Please, go back to the old fashioned method of making me feel guilty, or responding out of simple fear in that "There but for the grace of God goes I" way.
Why is it that we live in an age where everything, from fitness to charity, now has to be carried out in some attention-getting way?
Prove your fitness by going for 7-mile run in blazing heat up a mud-covered mountainside where death-defying stunts must be performed with your “tribe” or “team.”
Don’t get me wrong, people who do that stuff obviously are marching to a drummer whose beat is different from mine. I like working out, but I am not subjecting myself to mud and potential death. God bless those folks, though. They generally don’t look down on those of us who struggle for one more rep of an exercise. They’re inspiring in that “I’ll never understand why you do that but you’re amazing” sort of way.

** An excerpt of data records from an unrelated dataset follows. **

(** The other processes run: the caller's own data is not touched, and the
    pool stays consistent. *)
Record yields i (a : Z) s s' : Prop := {
  y_current : current s' = current s;
  y_calls : calls s' = calls s;
  y_pool_addr : swap_pool_addr s' = swap_pool_addr s;
  y_status : sup_status s' = sup_status s;
  y_mine : support_table s' !! i = support_table s !! i;
  y_baton : baton a s' = baton a s;
  y_inv : pool_inv s -> pool_inv s'
}.

(** What may happen while the pool is held by [i]: a frame changes only
    because its owner, another process, has terminated, and a process that
    still has a frame keeps its ASID and its page table.  The rest of its
    Support Structure, with the states of its exceptions, may change. *)
Record locked_step i (a : Z) s s' : Prop := {
  ls_current : current s' = current s;
  ls_pool_addr : swap_pool_addr s' = swap_pool_addr s;
  ls_last : last_frame s' = last_frame s;
  ls_others : ∀ j c, j ≠ i -> owns j s' -> support_table s !! j = Some c ->
    ∃ c', support_table s' !! j = Some c' ∧ sup_asid c' = sup_asid c ∧
      sup_private_page_table c' = sup_private_page_table c;
  ls_mine : ∀ c, support_table s !! i = Some c -> ∃ c', support_table s' !! i = Some c' ∧
    sup_asid c' = sup_asid c ∧ sup_except_state c' !!! PGFAULTEXCEPT = sup_except_state c !!! PGFAULTEXCEPT ∧
    (numbered c -> numbered c');
  ls_frames : ∀ f, swap_pool_table s' !! f = swap_pool_table s !! f \/
    ∃ w, swap_pool_table s !! f = Some w ∧ sw_asid w ≠ a ∧ swap_pool_table s' !! f = Some (set_sw_asid (-1) w);
  ls_baton : baton a s' = baton a s;
  ls_inv : pool_inv s -> pool_inv s'
}.

(** Frames are only given up, so who has one had it before. *)
Lemma frames_owns a s s' j :
  (∀ f, swap_pool_table s' !! f = swap_pool_table s !! f \/
    ∃ w, swap_pool_table s !! f = Some w ∧ sw_asid w ≠ a ∧ swap_pool_table s' !! f = Some (set_sw_asid (-1) w)) ->
  owns j s' -> owns j s.
Proof.
  intros Hf (f & w & k & Hw & Ho & Hp). exists f, w, k. destruct (Hf f) as [E|(w0 & _ & _ & E)].
  - by rewrite <-E.
  - rewrite E in Hw. injection Hw as <-. by destruct Ho.
Qed.

Lemma locked_refl i a s : locked_step i a s s.
Proof. split; eauto 10. Qed.

Lemma locked_trans i a s1 s2 s3 : locked_step i a s1 s2 -> locked_step i a s2 s3 -> locked_step i a s1 s3.
Proof.
  intros [A1 A2 A3 A4 A5 A6 A7 A8] [B1 B2 B3 B4 B5 B6 B7 B8]. split; try congruence; [| | |by auto].
  - intros j c Hj Ho Hc. destruct (A4 j c Hj (frames_owns a s2 s3 j B6 Ho) Hc) as (c1 & H1 & H2 & H3).
    destruct (B4 j c1 Hj Ho H1) as (c2 & H4 & H5 & H6). exists c2. split_and!; congruence.
  - intros c Hc. destruct (A5 c Hc) as (c1 & H1 & H2 & H3 & H4).
    destruct (B5 c1 H1) as (c2 & H5 & H6 & H7 & H8). exists c2. split_and!; try congruence. auto.
  - intros f. destruct (B6 f) as [E2|(w & H1 & H2 & H3)]; destruct (A6 f) as [E1|(w' & H4 & H5 & H6)].
    + left. congruence.
    + right. exists w'. rewrite E2. done.
    + right. exists w. rewrite <-E1. done.
    + right. exists w'. rewrite H1 in H6. injection H6 as ->. rewrite H3. done.
Qed.

(** Registers, messages, device words, the log of calls and the world are
    nobody's business. *)
Lemma locked_same i a s s' : current s' = current s -> swap_pool_addr s' = swap_pool_addr s ->
  last_frame s' = last_frame s -> support_table s' = support_table s ->
  swap_pool_table s' = swap_pool_table s -> swap_pool_batons s' = swap_pool_batons s ->
  locked_step i a s s'.
Proof.
  intros H1 H2 H3 H4 H5 H6. split; try done; rewrite ?H4, ?H5; [by eauto | by eauto 10 | by eauto | |].
  - unfold baton. by rewrite H6.
  - by apply pool_inv_ext.
Qed.

Lemma locked_has_asid i a s s' : locked_step i a s s' -> has_asid i a s -> has_asid i a s'.
Proof.
  intros [_ _ _ _ Hm _ _ _] (Ha & c & Hc & Hca & Hn). split; [done|].
  destruct (Hm c Hc) as (c' & Hc' & Hca' & _ & Hn'). exists c'. split_and!; [done | congruence | auto].
Qed.

(** The nucleus hands the call of the registers [st] to the support level of
    process [i]: they are saved as the state of a general exception. *)
Definition saves_general i (st : state_t) s : sup W :=
  set_support_table
    (alter (fun c => set_sup_except_state (vinsert GENERALEXCEPT st (sup_except_state c)) c) i (support_table s)) s.

Lemma saves_general_lookup i st s j c : support_table s !! j = Some c ->
  ∃ c', support_table (saves_general i st s) !! j = Some c' ∧ sup_asid c' = sup_asid c ∧
    sup_except_state c' !!! PGFAULTEXCEPT = sup_except_state c !!! PGFAULTEXCEPT ∧
    sup_private_page_table c' = sup_private_page_table c.
Proof.
  intros Hc. unfold saves_general. cbn [support_table set_support_table].
  destruct (decide (j = i)) as [->|Hne].
  - rewrite list_lookup_alter_eq, Hc. cbn [fmap option_fmap option_map]. eexists. split_and!; [done..| |done].
    cbn [sup_except_state set_sup_except_state]. by rewrite vlookup_insert_ne.
  - rewrite list_lookup_alter_ne by done. by exists c.
Qed.

Lemma numbered_ext c c' : sup_asid c' = sup_asid c -> sup_private_page_table c' = sup_private_page_table c ->
  numbered c -> numbered c'.
Proof. unfold numbered. by intros -> ->. Qed.

Lemma pool_inv_saves i st s : pool_inv s -> pool_inv (saves_general i st s).
Proof.
  intros [I1 I2 I3]. split; [done | done |].
  intros f w Hw Ho. destruct (I3 f w Hw Ho) as (Hr & j & k & c & Hp & Hc & Ha & Hn & Hk).
  destruct (saves_general_lookup i st s j c Hc) as (d & Hd & Hda & _ & Hdp). split; [done|].
  exists j, k, d. split_and!; [done | done | congruence | by apply (numbered_ext c) | done].
Qed.

Lemma locked_saves i a st s : locked_step i a s (saves_general i st s).
Proof.
  split; try done.
  - intros j c Hj _ Hc. exists c. cbn. by rewrite list_lookup_alter_ne.
  - intros c Hc. destruct (saves_general_lookup i st s i c Hc) as (d & Hd & Hda & Hds & Hdp).
    exists d. split_and!; [done..|]. by apply numbered_ext.
  - eauto.
  - apply pool_inv_saves.
Qed.

(** The nucleus as the pager sees it.  GETSUPPORTPTR lets others run as well,
    since its caller goes to the end of its ready queue; so does VERHOGEN,
    after which the pool may be in other hands.  DOIO is only called on the
    flash devices of the U-procs, by who holds the pool, or by the
    instantiator for a process that does not exist yet.  TERMINATE is handed
    up, or ends the instantiator.  [unborn j]: no process with the [j]-th
    Support Structure exists yet. *)
Class NucleusLaws {N : Nucleus W} (unborn : nat -> W -> Prop) : Prop := {
  law_support_addr i : support_of_addr (support_addr i) = Some i;
  law_getsupportptr s i a : current s = Some i -> has_asid i a s ->
    ∃ s', nucleus GETSUPPORTPTR 0 0 0 s = Ok (support_addr i) s' ∧ yields i a s s';
  law_passeren s i a : current s = Some i -> has_asid i a s ->
    ∃ r s', nucleus PASSEREN sem_swap_pool_table 0 0 s = Ok r s' ∧ yields i a s s';
  law_verhogen s i a : current s = Some i -> has_asid i a s -> baton a s = Some true ->
    ∃ r s', nucleus VERHOGEN sem_swap_pool_table 0 0 s = Ok r s' ∧ yields i a s s';
  law_flash s i a dev cmd : current s = Some i -> has_asid i a s -> baton a s = Some true -> 1 <= dev <= 8 ->
    ∃ r s', nucleus DOIO (flash_reg dev + dtp_command) cmd 0 s = Ok r s' ∧ yields i a s s' ∧ locked_step i a s s';
  law_flash_unborn s i a cmd : current s = None -> unborn i (world s) -> assigned i a s ->
    ∃ r s', nucleus DOIO (flash_reg a + dtp_command) cmd 0 s = Ok r s' ∧ yields i a s s';
  law_terminate s i : current s = Some i ->
    ∃ st, nucleus TERMINATE 0 0 0 s = Exit (PassedUp TERMINATE) (saves_general i st s);
  law_end s : current s = None -> nucleus TERMINATE 0 0 0 s = Exit Terminated s
}.
End rely.

Lemma table_hi_range a k : 1 <= a <= 8 -> (k < MAXPAGES)%nat -> 0 <= table_hi a k < 2 ^ 32.
Proof.
  intros Ha Hk. unfold table_hi, KUSEG, GETPAGENO, PAGESIZE, MAXPAGES in *. destruct (k =? 31)%nat; lia.
Qed.

(** A loop and one more step, then the rest. *)
Lemma wp_seq2 {S E B} (m1 m2 : M S E unit) (k : unit -> M S E B) Q X s s' :
  (m1 ;; m2) s = Ok tt s' -> wp (k tt) Q X s' -> wp (m1 ;; x <- m2 ;; k x) Q X s.
Proof.
  unfold wp, bind. destruct (m1 s) as [[] s1| | |]; try done. destruct (m2 s1) as [[] s2| | |]; try done.
  intros [= ->]. done.
Qed.

Section steps.
Context {U : Umps} {Lay : Layout} {W : Type} {N : Nucleus W} {T : Tlb W}.
Context (unborn : nat -> W -> Prop) {NL : NucleusLaws unborn}.
Implicit Types (s : sup W) (i j f k : nat) (c : support_t) (w : swap_t).

(** ** Steps that only touch registers *)

Lemma interrupts_off_run s : deactive_interrupts s
  = Ok tt (set_sup_status (status_interrupts_off_nucleus (sup_status s)) s).
Proof. done. Qed.

Lemma interrupts_on_run s : active_interrupts s
  = Ok tt (set_sup_status (status_interrupts_on_nucleus (sup_status s)) s).
Proof. done. Qed.

(** [update_tlb] changes registers and the TLB only. *)
Lemma update_tlb_run e s : ∃ s', update_tlb e s = Ok tt s' ∧ calls s' = calls s ∧ sup_status s' = sup_status s ∧
  (∀ i a, locked_step i a s s') ∧ support_table s' = support_table s ∧
  swap_pool_table s' = swap_pool_table s ∧ words s' = words s.
Proof.
  unfold update_tlb, check_in_tlb, setENTRYHI, TLBP, getINDEX.
  rewrite !bind_assoc, bind_modify, bind_assoc, bind_modify, bind_assoc, bind_gets, bind_ret_l.
  destruct (_ =? 0).
  - unfold setENTRYLO, TLBWI. rewrite !bind_modify. eexists.
    split_and!; try done. intros i a. by apply locked_same.
  - eexists. split_and!; try done. intros i a. by apply locked_same.
Qed.

(** [support_trap]: the call TERMINATE is handed up. *)
Record trapped i (a : Z) s (e : sup_exit) s' : Prop := {
  tr_exit : e = PassedUp TERMINATE;
  tr_step : locked_step i a s s';
  tr_calls : calls s' = (TERMINATE, 0, 0, 0) :: calls s
}.

Lemma support_trap_run i a s : current s = Some i ->
  ∃ s', support_trap s = Exit (PassedUp TERMINATE) s' ∧ trapped i a s (PassedUp TERMINATE) s'.
Proof.
  intros Hc. set (s0 := set_calls ((TERMINATE, 0, 0, 0) :: calls s) s).
  destruct (law_terminate (N := N) s0 i Hc) as (st & Hrun). exists (saves_general i st s0). split.
  - unfold support_trap, SYSCALL. rewrite bind_assoc, bind_modify. by step_with Hrun.
  - split; [done| |done]. eapply locked_trans; [|apply locked_saves]. by apply locked_same.
Qed.

Lemma support_trap_ends s : current s = None ->
  support_trap s = Exit Terminated (set_calls ((TERMINATE, 0, 0, 0) :: calls s) s).
Proof.
  intros Hc. unfold support_trap, SYSCALL. rewrite bind_assoc, bind_modify.
  by step_with (law_end (N := N) (set_calls ((TERMINATE, 0, 0, 0) :: calls s) s) Hc).
Qed.

(** ** The flash driver *)

Lemma flash_run (op : Z) dev block addr s (i : nat) (a : Z) : current s = Some i -> has_asid i a s ->
  baton a s = Some true -> 1 <= dev <= 8 ->
  ∃ r s', (deactive_interrupts ;;
    let reg := flash_reg dev in
    let cmd := flash_command op block in
    write_mem (reg + dtp_data0) addr ;;
    res <- SYSCALL DOIO (reg + dtp_command) cmd 0 ;;
    active_interrupts ;;
    ret res) s = Ok r s' ∧ locked_step i a s s' ∧ support_table s' !! i = support_table s !! i ∧
  calls s' = (DOIO, flash_reg dev + dtp_command, flash_command op block, 0) :: calls s.
Proof.
  intros Hc Ha Hb Hd. step_with (interrupts_off_run s).
  set (s1 := set_sup_status _ s). unfold write_mem. cbv zeta. rewrite bind_modify.
  set (s2 := set_words _ s1). unfold SYSCALL. rewrite bind_assoc, bind_modify.
  set (s3 := set_calls _ s2).
  destruct (law_flash (N := N) s3 i a dev (flash_command op block)) as (r & s4 & Hrun & Hy & Hl); [done..|].
  step_with Hrun. step_with (interrupts_on_run s4). eexists r, _. split_and!; [done | | |].
  - apply (locked_trans i a s s3); [by apply locked_same|]. apply (locked_trans i a s3 s4); [done|].
    by apply locked_same.
  - apply (y_mine _ _ _ _ Hy).
  - apply (y_calls _ _ _ _ Hy).
Qed.

(** ** The steps of the page fault handler *)

(** An assignment to the low word of an entry of one's own page table. *)
Lemma with_pte_numbered k e lo c : sup_private_page_table c !! k = Some e -> numbered c ->
  numbered (set_sup_private_page_table (<[k := set_pte_entry_lo lo e]> (sup_private_page_table c)) c).
Proof.
  intros He [Hl Hhi]. split; [cbn; by rewrite length_insert|]. intros n e' Hn. cbn in Hn.
  apply list_lookup_insert_Some in Hn as [(<- & <- & _)|[_ Hn]]; [by apply (Hhi k e)|by apply Hhi].
Qed.

Lemma with_pte_step s i a k c e lo : support_table s !! i = Some c ->
  sup_private_page_table c !! k = Some e ->
  locked_step i a s (with_pte i k (set_pte_entry_lo lo e) c s).
Proof.
  intros Hc He. pose proof (lookup_lt_Some _ _ _ Hc) as Hil. split; try done.
  - intros j c' Hj _ Hc'. exists c'. unfold with_pte. cbn. by rewrite list_lookup_insert_ne.
  - intros c0 Hc0. rewrite Hc in Hc0. injection Hc0 as <-. eexists. unfold with_pte. cbn.
    rewrite list_lookup_insert_eq by done. split_and!; [done | done | done | by apply with_pte_numbered].
  - intros f. by left.
  - intros [I1 I2 I3]. split; [done | done |].
    intros f w Hw Ho. destruct (I3 f w Hw Ho) as (Ha & j & n & c0 & H1 & H2 & H3 & H4 & H5).
    split; [done|]. unfold with_pte. cbn [support_table set_support_table]. exists j, n.
    destruct (decide (j = i)) as [->|Hne].
    + rewrite Hc in H2. injection H2 as <-. eexists. rewrite list_lookup_insert_eq by done.
      split_and!; [done..| |done]. by apply with_pte_numbered.
    + exists c0. by rewrite list_lookup_insert_ne.
Qed.

(** What the handler knows between taking and releasing the pool. *)
Record locked i (a : Z) s : Prop := {
  lk_current : current s = Some i;
  lk_asid : has_asid i a s;
  lk_baton : baton a s = Some true;
  lk_inv : pool_inv s
}.

Lemma locked_after i a s s' : locked i a s -> locked_step i a s s' -> locked i a s'.
Proof.
  intros [H1 H2 H3 H4] Hs. pose proof Hs as [L1 _ _ _ _ _ L7 L8].
  split; [congruence | by eapply locked_has_asid | congruence | by apply L8].
Qed.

But with this ice-bucket thing, it’s different. Seems that if you’re challenged, you either do it, record it and put it on YouTube where you join the viral minions, or you donate more than you can afford because someone dared you. Lest you be shamed, of course. Called a welcher or whatever. And, it’s not a choice, by the way. You donate even if you dump 10 gallons of ice over your head, assuming your heart still works after that.
Charity isn’t supposed to be a playground-style double-dog dare thing. I thought it was motivated out of our hearts, not out of showing off or being pushed. My family always taught that you give quietly and privately and from your ability to give, and that you never bragged about it. It was supposed to be about giving from what you have to help those less fortunate.
Again, please, don’t touch me with ALS, ever. I pray it touches no one I know.
But don’t dare me to ice myself down, either. What’s next? Touch your tongue to the flagpole in subzero weather to show your hate heart disease? How about picking up a charcoal briquette from the grille for cancer?
Give me good, old guilty shame any day. It’s worked for church support, the fight against cancer, the Red Cross, the United Way, the Salvation Army, Jerry’s Kids, and about a thousand other charities I could name if I think about it.
I”ll give. Just make me feel my cash is needed, or make me feel guilty and tell me where to send the check.